> [Your objective] Take the data below. Output it exactly from its first line through the line containing "Proof. intros Hn".

══ Provided records ══

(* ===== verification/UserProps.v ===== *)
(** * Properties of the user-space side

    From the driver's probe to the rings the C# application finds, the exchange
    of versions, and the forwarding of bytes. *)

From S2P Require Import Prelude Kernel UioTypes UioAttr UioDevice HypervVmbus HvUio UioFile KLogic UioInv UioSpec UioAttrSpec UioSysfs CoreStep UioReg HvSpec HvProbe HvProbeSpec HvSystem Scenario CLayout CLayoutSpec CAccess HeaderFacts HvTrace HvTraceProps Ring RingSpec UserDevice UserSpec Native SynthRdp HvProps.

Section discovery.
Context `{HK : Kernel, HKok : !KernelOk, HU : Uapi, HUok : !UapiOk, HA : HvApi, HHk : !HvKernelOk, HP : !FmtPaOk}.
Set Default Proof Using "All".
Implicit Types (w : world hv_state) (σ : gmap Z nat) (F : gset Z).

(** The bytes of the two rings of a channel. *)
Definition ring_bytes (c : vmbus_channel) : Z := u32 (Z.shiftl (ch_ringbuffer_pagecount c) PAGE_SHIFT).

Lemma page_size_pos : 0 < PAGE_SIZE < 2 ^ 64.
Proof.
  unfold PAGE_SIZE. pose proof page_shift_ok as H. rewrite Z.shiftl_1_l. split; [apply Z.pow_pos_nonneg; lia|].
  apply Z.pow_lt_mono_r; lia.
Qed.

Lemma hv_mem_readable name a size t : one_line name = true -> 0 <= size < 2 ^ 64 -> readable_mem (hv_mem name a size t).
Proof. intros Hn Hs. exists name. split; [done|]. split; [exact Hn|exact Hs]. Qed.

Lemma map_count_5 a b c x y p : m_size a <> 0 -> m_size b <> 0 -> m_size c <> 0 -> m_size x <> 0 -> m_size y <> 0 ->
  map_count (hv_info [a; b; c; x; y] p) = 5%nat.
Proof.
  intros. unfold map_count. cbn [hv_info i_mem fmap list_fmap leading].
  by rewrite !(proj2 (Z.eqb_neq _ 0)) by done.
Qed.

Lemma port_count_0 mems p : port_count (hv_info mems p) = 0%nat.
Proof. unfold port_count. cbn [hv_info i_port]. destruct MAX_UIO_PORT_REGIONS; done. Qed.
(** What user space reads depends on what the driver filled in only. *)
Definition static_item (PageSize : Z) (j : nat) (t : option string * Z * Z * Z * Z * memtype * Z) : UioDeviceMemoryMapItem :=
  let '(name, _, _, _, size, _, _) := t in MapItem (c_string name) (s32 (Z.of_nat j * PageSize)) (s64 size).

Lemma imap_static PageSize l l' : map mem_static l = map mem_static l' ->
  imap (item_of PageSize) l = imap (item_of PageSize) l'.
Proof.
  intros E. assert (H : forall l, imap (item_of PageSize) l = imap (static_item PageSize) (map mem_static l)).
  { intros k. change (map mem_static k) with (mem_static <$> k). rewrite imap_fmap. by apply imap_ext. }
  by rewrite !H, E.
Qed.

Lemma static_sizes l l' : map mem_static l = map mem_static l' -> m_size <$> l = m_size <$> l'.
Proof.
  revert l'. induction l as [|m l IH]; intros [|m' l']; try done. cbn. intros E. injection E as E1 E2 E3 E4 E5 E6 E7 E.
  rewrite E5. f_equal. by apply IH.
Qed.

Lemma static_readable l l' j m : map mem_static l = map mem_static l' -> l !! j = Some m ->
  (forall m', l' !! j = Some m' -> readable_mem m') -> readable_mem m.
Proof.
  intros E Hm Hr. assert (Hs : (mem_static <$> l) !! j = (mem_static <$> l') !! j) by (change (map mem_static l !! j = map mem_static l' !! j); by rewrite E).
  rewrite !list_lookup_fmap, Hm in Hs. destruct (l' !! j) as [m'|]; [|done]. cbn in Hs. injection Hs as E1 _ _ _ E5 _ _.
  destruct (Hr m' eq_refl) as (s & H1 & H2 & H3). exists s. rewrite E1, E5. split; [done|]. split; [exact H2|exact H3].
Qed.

═══

> [Solution for this exercise]
(* ===== verification/UserProps.v ===== *)
(** * Properties of the user-space side

    From the driver's probe to the rings the C# application finds, the exchange
    of versions, and the forwarding of bytes. *)

From S2P Require Import Prelude Kernel UioTypes UioAttr UioDevice HypervVmbus HvUio UioFile KLogic UioInv UioSpec UioAttrSpec UioSysfs CoreStep UioReg HvSpec HvProbe HvProbeSpec HvSystem Scenario CLayout CLayoutSpec CAccess HeaderFacts HvTrace HvTraceProps Ring RingSpec UserDevice UserSpec Native SynthRdp HvProps.

Section discovery.
Context `{HK : Kernel, HKok : !KernelOk, HU : Uapi, HUok : !UapiOk, HA : HvApi, HHk : !HvKernelOk, HP : !FmtPaOk}.
Set Default Proof Using "All".
Implicit Types (w : world hv_state) (σ : gmap Z nat) (F : gset Z).

(** The bytes of the two rings of a channel. *)
Definition ring_bytes (c : vmbus_channel) : Z := u32 (Z.shiftl (ch_ringbuffer_pagecount c) PAGE_SHIFT).

Lemma page_size_pos : 0 < PAGE_SIZE < 2 ^ 64.
Proof.
  unfold PAGE_SIZE. pose proof page_shift_ok as H. rewrite Z.shiftl_1_l. split; [apply Z.pow_pos_nonneg; lia|].
  apply Z.pow_lt_mono_r; lia.
Qed.

Lemma hv_mem_readable name a size t : one_line name = true -> 0 <= size < 2 ^ 64 -> readable_mem (hv_mem name a size t).
Proof. intros Hn Hs. exists name. split; [done|]. split; [exact Hn|exact Hs]. Qed.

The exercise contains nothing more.